Essa capacidade do leitor mirim se deve ao fato, segundo Piaget (1975), do seu pensamento já ter ultrapassado o nível sensório-motor, no qual o ponto máximo é alcançar o objetivo. Em termos de leitura isso significa decodificar os símbolos e compreendê-los naquela situação específica, não havendo interesse em buscar outros modos de compreensão:

o que está posto no texto é o que deve ser compreendido. Dessa forma, é possível dizer então que o nível de representação de um leitor que não tivesse ultrapassado o estágio sensório-motor estaria reduzido ao nível do que está posto no texto, não conseguindo chegar às entrelinhas, enquanto, o do leitor que oscila entre os estágios operatório concreto e operatório formal é capaz de valer-se do que está escrito e ir além, construindo a sua compreensão com base nas representações do texto e nas suas próprias representações cognitivas.

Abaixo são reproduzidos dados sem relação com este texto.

(* ===== verification/OpenRgbProofs.v ===== *)
(** * OpenRGB SDK: packets, stream decoding and the client

    Packets under canonical identifiers are encoded exactly when policy and length allow,
    and round-trip; the stream decoder yields the
    same packets however the bytes are cut; the client puts only permitted frames on the
    wire and waits for its answers. *)
From Stdlib Require Import ZArith Lia.
From stdpp Require Import base list numbers option.
From S2P Require Import Prelude OpenRgb OpenRgbClient.

#[local] Open Scope Z_scope.
#[local] Open Scope hc_scope.

(** ** Packets *)

Lemma from_raw_raw v : raw (from_raw v) = v.
Proof.
  unfold from_raw.
  repeat match goal with |- context [if ?a =? ?b then _ else _] =>
    destruct (Z.eqb_spec a b) as [->|]; [done|] end.
  done.
Qed.

Definition u32_ok (x : Z) : Prop := 0 <= x < 2 ^ 32.

(** A header as [header_decode] produces it. *)
Definition header_ok (h : PacketHeader) : Prop :=
  u32_ok (device_index h) /\ u32_ok (raw (packet_id h)) /\ from_raw (raw (packet_id h)) = packet_id h
  /\ 0 <= size h <= MAX_PACKET_PAYLOAD_SIZE.

Lemma length_header h : length (header_encode h) = HEADER_LEN.
Proof. unfold header_encode. rewrite !length_write_at. by rewrite length_replicate. Qed.

Lemma header_fields h :
  slice (header_encode h) 0 4 = MAGIC
  /\ slice (header_encode h) 4 8 = le_bytes 4 (device_index h)
  /\ slice (header_encode h) 8 12 = le_bytes 4 (raw (packet_id h))
  /\ slice (header_encode h) 12 16 = le_bytes 4 (size h).
Proof. unfold header_encode, HEADER_LEN. repeat split; read_field; done. Qed.
(* ===== verification/ZoneTypes.v ===== *)
(** * Zones and scenes

    The authored records of [crates/hypercolor-types/src/scene.rs]: zones with
    their layer stacks and layouts, scenes, transitions and priorities. *)
From Stdlib Require Import ZArith Lia String.
From Stdlib Require Import Floats.SpecFloat.
From stdpp Require Import base list numbers option gmap.
From S2P Require Import Prelude Duration Text DeviceTypes PartialEq SpatialTypes SceneTypes.

#[local] Open Scope Z_scope.
#[local] Open Scope hc_scope.

Abbreviation SceneId := N.
Abbreviation ZoneId := N.
Abbreviation LayerId := N.
Abbreviation EffectId := N.

Definition DEFAULT_SCENE : SceneId := 0%N.
Definition is_default (id : SceneId) : bool := bool_decide (id = DEFAULT_SCENE).

Inductive ZoneRole := Custom | Primary | Display.
#[export] Instance ZoneRole_eq_dec : EqDecision ZoneRole.
Proof. solve_decision. Defined.
#[export] Instance ZoneRole_peq : PartialEq ZoneRole := eq_peq.

Record DisplayFaceTarget := {
  target_device : DeviceId;
  target_blend : BlendMode;
  target_opacity : f32;
}.
#[export] Instance DisplayFaceTarget_peq : PartialEq DisplayFaceTarget := fun a b =>
  (target_device a ==! target_device b) && (target_blend a ==! target_blend b)
  && (target_opacity a ==! target_opacity b).
Definition target_new (device : DeviceId) : DisplayFaceTarget :=
  {| target_device := device; target_blend := default_blend; target_opacity := f32_of_Z 1 |}.
Definition target_normalized (t : DisplayFaceTarget) : DisplayFaceTarget :=
  {| target_device := target_device t; target_blend := target_blend t;
     target_opacity := f32_clamp (target_opacity t) (f32_of_Z 0) (f32_of_Z 1) |}.
Definition blends_with_effect (t : DisplayFaceTarget) : bool := blends_with_base (target_blend t).

Record Zone := {
  zone_id : ZoneId;
  zone_name : text;
  zone_description : option text;
  layers : list SceneLayer;
  layout : SpatialLayout;
  zone_brightness : f32;
  zone_enabled : bool;
  zone_color : option text;
  display_target : option DisplayFaceTarget;
  role : ZoneRole;
  controls_version : Z;
  layers_version : Z;
}.
#[export] Instance Zone_peq : PartialEq Zone := fun a b =>
  (zone_id a ==! zone_id b) && (zone_name a ==! zone_name b)
  && (zone_description a ==! zone_description b) && (layers a ==! layers b)
  && (layout a ==! layout b) && (zone_brightness a ==! zone_brightness b)
  && (zone_enabled a ==! zone_enabled b) && (zone_color a ==! zone_color b)
  && (display_target a ==! display_target b) && (role a ==! role b)
  && (controls_version a ==! controls_version b) && (layers_version a ==! layers_version b).

(** Assignments to the fields of a zone. *)
Definition set_layers (ls : list SceneLayer) (z : Zone) : Zone :=
  {| zone_id := zone_id z; zone_name := zone_name z; zone_description := zone_description z;
     layers := ls; layout := layout z; zone_brightness := zone_brightness z;
     zone_enabled := zone_enabled z; zone_color := zone_color z;
     display_target := display_target z; role := role z;
     controls_version := controls_version z; layers_version := layers_version z |}.
Definition set_layout (l : SpatialLayout) (z : Zone) : Zone :=
  {| zone_id := zone_id z; zone_name := zone_name z; zone_description := zone_description z;
     layers := layers z; layout := l; zone_brightness := zone_brightness z;
     zone_enabled := zone_enabled z; zone_color := zone_color z;
     display_target := display_target z; role := role z;
     controls_version := controls_version z; layers_version := layers_version z |}.
Definition set_name (n : text) (z : Zone) : Zone :=
  {| zone_id := zone_id z; zone_name := n; zone_description := zone_description z;
     layers := layers z; layout := layout z; zone_brightness := zone_brightness z;
     zone_enabled := zone_enabled z; zone_color := zone_color z;
     display_target := display_target z; role := role z;
     controls_version := controls_version z; layers_version := layers_version z |}.
Definition set_target (t : option DisplayFaceTarget) (r : ZoneRole) (z : Zone) : Zone :=
  {| zone_id := zone_id z; zone_name := zone_name z; zone_description := zone_description z;
     layers := layers z; layout := layout z; zone_brightness := zone_brightness z;
     zone_enabled := zone_enabled z; zone_color := zone_color z;
     display_target := t; role := r;
     controls_version := controls_version z; layers_version := layers_version z |}.
Definition set_enabled (b : bool) (z : Zone) : Zone :=
  {| zone_id := zone_id z; zone_name := zone_name z; zone_description := zone_description z;
     layers := layers z; layout := layout z; zone_brightness := zone_brightness z;
     zone_enabled := b; zone_color := zone_color z;
     display_target := display_target z; role := role z;
     controls_version := controls_version z; layers_version := layers_version z |}.
(** Name, description, colour and brightness. *)
Definition set_presentation (n : text) (d c : option text) (b : f32) (z : Zone) : Zone :=
  {| zone_id := zone_id z; zone_name := n; zone_description := d;
     layers := layers z; layout := layout z; zone_brightness := b;
     zone_enabled := zone_enabled z; zone_color := c;
     display_target := display_target z; role := role z;
     controls_version := controls_version z; layers_version := layers_version z |}.
Definition set_zone_id (i : ZoneId) (z : Zone) : Zone :=
  {| zone_id := i; zone_name := zone_name z; zone_description := zone_description z;
     layers := layers z; layout := layout z; zone_brightness := zone_brightness z;
     zone_enabled := zone_enabled z; zone_color := zone_color z;
     display_target := display_target z; role := role z;
     controls_version := controls_version z; layers_version := layers_version z |}.
(** [version = version.saturating_add(1)] on either counter. *)
Definition bump (v : Z) : Z := sat_add U64_MAX v 1.
Definition bump_controls (z : Zone) : Zone :=
  {| zone_id := zone_id z; zone_name := zone_name z; zone_description := zone_description z;
     layers := layers z; layout := layout z; zone_brightness := zone_brightness z;
     zone_enabled := zone_enabled z; zone_color := zone_color z;
     display_target := display_target z; role := role z;
     controls_version := bump (controls_version z); layers_version := layers_version z |}.
Definition bump_layers (z : Zone) : Zone :=
  {| zone_id := zone_id z; zone_name := zone_name z; zone_description := zone_description z;
     layers := layers z; layout := layout z; zone_brightness := zone_brightness z;
     zone_enabled := zone_enabled z; zone_color := zone_color z;
     display_target := display_target z; role := role z;
     controls_version := controls_version z; layers_version := bump (layers_version z) |}.

(** [Zone::effect_ids] and [has_effect]. *)
Definition source_effect (l : SceneLayer) : option EffectId :=
  match layer_source l with
  | Effect e _ _ _ => Some e
  | _ => None
  end.
Definition effect_ids (z : Zone) : list EffectId := omap source_effect (layers z).
Definition has_effect (effect : EffectId) (z : Zone) : bool :=
  existsb (N.eqb effect) (effect_ids z).

Inductive UnassignedBehavior := UnassignedOff | UnassignedHold | Fallback (zone : ZoneId).
#[export] Instance UnassignedBehavior_eq_dec : EqDecision UnassignedBehavior.
Proof. solve_decision. Defined.
#[export] Instance UnassignedBehavior_peq : PartialEq UnassignedBehavior := eq_peq.

Inductive EasingFunction :=
| Linear | EaseIn | EaseOut | EaseInOut
| CubicBezier (x1 y1 x2 y2 : f32).
Inductive ColorInterpolation := Srgb | Oklab.
Record TransitionSpec := {
  duration_ms : Z;
  easing : EasingFunction;
  color_interpolation : ColorInterpolation;
}.

(** A [ScenePriority] is its level. *)
Definition AMBIENT : Z := 0.
Definition USER : Z := 50.
Definition TRIGGER : Z := 75.
Definition ALERT : Z := 100.

Inductive SceneKind := Named | Ephemeral.
Inductive SceneMutationMode := Live | Snapshot.
#[export] Instance SceneKind_eq_dec : EqDecision SceneKind.
Proof. solve_decision. Defined.
#[export] Instance SceneMutationMode_eq_dec : EqDecision SceneMutationMode.
Proof. solve_decision. Defined.

Record Scene := {
  scene_id : SceneId;
  scene_name : text;
  scene_description : option text;
  zones : list Zone;
  zones_revision : Z;
  transition : TransitionSpec;
  priority : Z;
  scene_enabled : bool;
  metadata : gmap text text;
  unassigned_behavior : UnassignedBehavior;
  scene_layout_id : option text;
  activation_brightness : option f32;
  kind : SceneKind;
  mutation_mode : SceneMutationMode;
}.

Definition set_zones (zs : list Zone) (s : Scene) : Scene :=
  {| scene_id := scene_id s; scene_name := scene_name s;
     scene_description := scene_description s; zones := zs;
     zones_revision := zones_revision s; transition := transition s; priority := priority s;
     scene_enabled := scene_enabled s; metadata := metadata s;
     unassigned_behavior := unassigned_behavior s; scene_layout_id := scene_layout_id s;
     activation_brightness := activation_brightness s; kind := kind s;
     mutation_mode := mutation_mode s |}.
Definition set_unassigned (u : UnassignedBehavior) (s : Scene) : Scene :=
  {| scene_id := scene_id s; scene_name := scene_name s;
     scene_description := scene_description s; zones := zones s;
     zones_revision := zones_revision s; transition := transition s; priority := priority s;
     scene_enabled := scene_enabled s; metadata := metadata s;
     unassigned_behavior := u; scene_layout_id := scene_layout_id s;
     activation_brightness := activation_brightness s; kind := kind s;
     mutation_mode := mutation_mode s |}.
Definition bump_zones_revision (s : Scene) : Scene :=
  {| scene_id := scene_id s; scene_name := scene_name s;
     scene_description := scene_description s; zones := zones s;
     zones_revision := bump (zones_revision s); transition := transition s;
     priority := priority s; scene_enabled := scene_enabled s; metadata := metadata s;
     unassigned_behavior := unassigned_behavior s; scene_layout_id := scene_layout_id s;
     activation_brightness := activation_brightness s; kind := kind s;
     mutation_mode := mutation_mode s |}.

Definition targets (device : DeviceId) (z : Zone) : bool :=
  match display_target z with
  | Some t => N.eqb (target_device t) device
  | None => false
  end.
Definition has_role (r : ZoneRole) (z : Zone) : bool := bool_decide (role z = r).
Definition is_display_for (device : DeviceId) (z : Zone) : bool :=
  has_role Display z && targets device z.
Definition primary_zone (s : Scene) : option Zone := List.find (has_role Primary) (zones s).
Definition display_zone_for (s : Scene) (device : DeviceId) : option Zone :=
  List.find (is_display_for device) (zones s).
Definition blocks_runtime_mutation (s : Scene) : bool :=
  bool_decide (kind s = Named) && bool_decide (mutation_mode s = Snapshot).
(* ===== verification/SceneCollisions.v ===== *)
(** * Duplicate display zones after a device remap

    Model of [crates/hypercolor-core/src/scene/display_collisions.rs]: when the
    physical identity of a display changes, the display zones that end up on one
    display collapse to a single survivor. The reasons the source logs are left
    out. *)
From Stdlib Require Import ZArith Lia.
From stdpp Require Import base list numbers option gmap.
From S2P Require Import Prelude Text DeviceTypes PartialEq SpatialTypes SceneTypes ZoneTypes SceneValidate.

#[local] Open Scope Z_scope.

Definition is_nil {A} (l : list A) : bool :=
  match l with
  | [] => true
  | _ => false
  end.

Section collisions.
Context {uuid : UuidCrate}.

Definition retargeted_display_zones (zs : list Zone) (physical : gmap DeviceId DeviceId)
    : gset ZoneId :=
  list_to_set (map zone_id
    (List.filter (fun z => match display_target z with
                           | Some t => bool_decide (is_Some (physical !! target_device t))
                           | None => false
                           end) zs)).

(** A version-7 UUID starts with 48 bits of milliseconds. *)
Definition uuid_v7_millis (u : Uuid) : option Z :=
  if negb (get_version_num u =? 7) then None
  else let millis := Z.shiftr (Z.of_N u) 80 in
       if millis <=? U64_MAX then Some millis else None.

Definition max_of (l : list Z) : option Z :=
  match l with
  | [] => None
  | x :: l => Some (foldl Z.max x l)
  end.

Definition newest_layer_millis (z : Zone) : option Z :=
  millis ← mapM (fun l => uuid_v7_millis (layer_id l)) (layers z);
  max_of millis.

(** [zones[index]] for an index taken from the list itself. *)
Definition on_zone {A} (zs : list Zone) (f : Zone -> A) (default : A) (i : nat) : A :=
  match zs !! i with
  | Some z => f z
  | None => default
  end.

Definition prefer_retargeted (zs : list Zone) (retargeted : gset ZoneId) (candidates : list nat)
    : nat :=
  default (nth 0 candidates 0%nat)
    (List.find (on_zone zs (fun z => bool_decide (zone_id z ∈ retargeted)) false) candidates).

Definition choose_survivor (zs : list Zone) (indices : list nat) (retargeted : gset ZoneId) : nat :=
  match List.filter (on_zone zs (fun z => negb (is_nil (layers z))) false) indices with
  | [] => prefer_retargeted zs retargeted indices
  | [only] => only
  | several =>
      match mapM (on_zone zs newest_layer_millis None) several with
      | None => prefer_retargeted zs retargeted several
      | Some assigned_at =>
          let newest := default 0 (max_of assigned_at) in
          match map fst (List.filter (fun p => p.2 =? newest) (combine several assigned_at)) with
          | [only] => only
          | latest => prefer_retargeted zs retargeted latest
          end
      end
  end.

(** The loop that groups the display zones by display, in order of appearance. *)
Fixpoint group_displays (i : nat) (zs : list Zone) (groups : gmap DeviceId (list nat))
    (group_order : list DeviceId) : gmap DeviceId (list nat) * list DeviceId :=
  match zs with
  | [] => (groups, group_order)
  | z :: zs =>
      match display_device z with
      | None => group_displays (S i) zs groups group_order
      | Some d =>
          let group := default [] (groups !! d) in
          let group_order := if is_nil group then group_order ++ [d] else group_order in
          group_displays (S i) zs (<[d := group ++ [i]]> groups) group_order
      end
  end.

(** The zones one group loses, each with the survivor that replaces it. *)
Definition collapse_group (zs : list Zone) (retargeted : gset ZoneId)
    (survivors : gmap ZoneId ZoneId) (indices : list nat) : gmap ZoneId ZoneId :=
  if (length indices <? 2)%nat
     || negb (existsb (on_zone zs (fun z => bool_decide (zone_id z ∈ retargeted)) false) indices)
  then survivors
  else
    let survivor := choose_survivor zs indices retargeted in
    let survivor_id := on_zone zs zone_id 0%N survivor in
    foldl (fun acc i => if (i =? survivor)%nat then acc
                        else <[on_zone zs zone_id 0%N i := survivor_id]> acc)
          survivors indices.

Definition collapse_survivors (zs : list Zone) (retargeted : gset ZoneId) : gmap ZoneId ZoneId :=
  let '(groups, group_order) := group_displays 0 zs ∅ [] in
  foldl (fun acc d => match groups !! d with
                      | Some indices => collapse_group zs retargeted acc indices
                      | None => acc
                      end) ∅ group_order.

Definition collapse_retargeted_display_zones (s : Scene) (retargeted : gset ZoneId)
    : nat * Scene :=
  if bool_decide (retargeted = ∅) then (0%nat, s)
  else
    let survivors := collapse_survivors (zones s) retargeted in
    if bool_decide (survivors = ∅) then (0%nat, s)
    else
      let s := set_zones (List.filter (fun z => bool_decide (survivors !! zone_id z = None))
                            (zones s)) s in
      let s := match unassigned_behavior s with
               | Fallback zone =>
                   match survivors !! zone with
                   | Some survivor => set_unassigned (Fallback survivor) s
                   | None => s
                   end
               | _ => s
               end in
      (size survivors, s).

Fixpoint retain_defaults (retargeted : gset ZoneId) (claimed : gset DeviceId) (zs : list Zone)
    : list Zone :=
  match zs with
  | [] => []
  | z :: zs =>
      match display_target z with
      | None => z :: retain_defaults retargeted claimed zs
      | Some t =>
          if negb (bool_decide (zone_id z ∈ retargeted))
          then z :: retain_defaults retargeted claimed zs
          else if bool_decide (target_device t ∈ claimed)
          then retain_defaults retargeted claimed zs
          else z :: retain_defaults retargeted ({[target_device t]} ∪ claimed) zs
      end
  end.
Definition drop_retargeted_default_duplicates (zs : list Zone) (retargeted : gset ZoneId)
    : nat * list Zone :=
  if bool_decide (retargeted = ∅) then (0%nat, zs)
  else
    let claimed := list_to_set
      (omap (fun z => if bool_decide (zone_id z ∈ retargeted) then None
                      else target_device <$> display_target z) zs) in
    let kept := retain_defaults retargeted claimed zs in
    ((length zs - length kept)%nat, kept).
End collisions.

Nesse sentido, o leitor em questão é uma criança que já alcançou a capacidade de representação, isto é, a capacidade de construir conceitos não apenas com base na realidade presente, mas também nas vivências passadas. Em outras palavras, é um leitor capaz de evocar as suas experiências e conhecimentos construídos para auxiliarem na elaboração de

novos conhecimentos. Essa noção da formação da capacidade de representação ou de construção de conceitos é explicada da seguinte forma por Piaget (1975, p. 308):

A chegada ao equilíbrio conceitual ou representativo se dá no momento em que o sujeito torna-se capaz de acomodar e assimilar fatos em relação ao objeto mesmo não estando presente. O sujeito torna-se capaz de estabelecer relações, buscar representações a partir de elementos que não estão presentes, mas que já foram assimilados.

É essa capacidade de representação que dá ao leitor a habilidade de ler, isto é, de ser agente no processo de leitura interagindo com o texto, não apenas buscando verdades no texto, mas também, principalmente, construindo verdades, através da compreensão do que foi lido. A capacidade de representação cognitiva colocada por Piaget (1975), torna-se um elemento chave na configuração do sujeito leitor no contexto dessa pesquisa. Afinal, é ela que torna esse leitor capaz de ultrapassar o nível da decodificação e alcançar o nível da compreensão do que lê, característica fundamental na escolha dos sujeitos dessa pesquisa.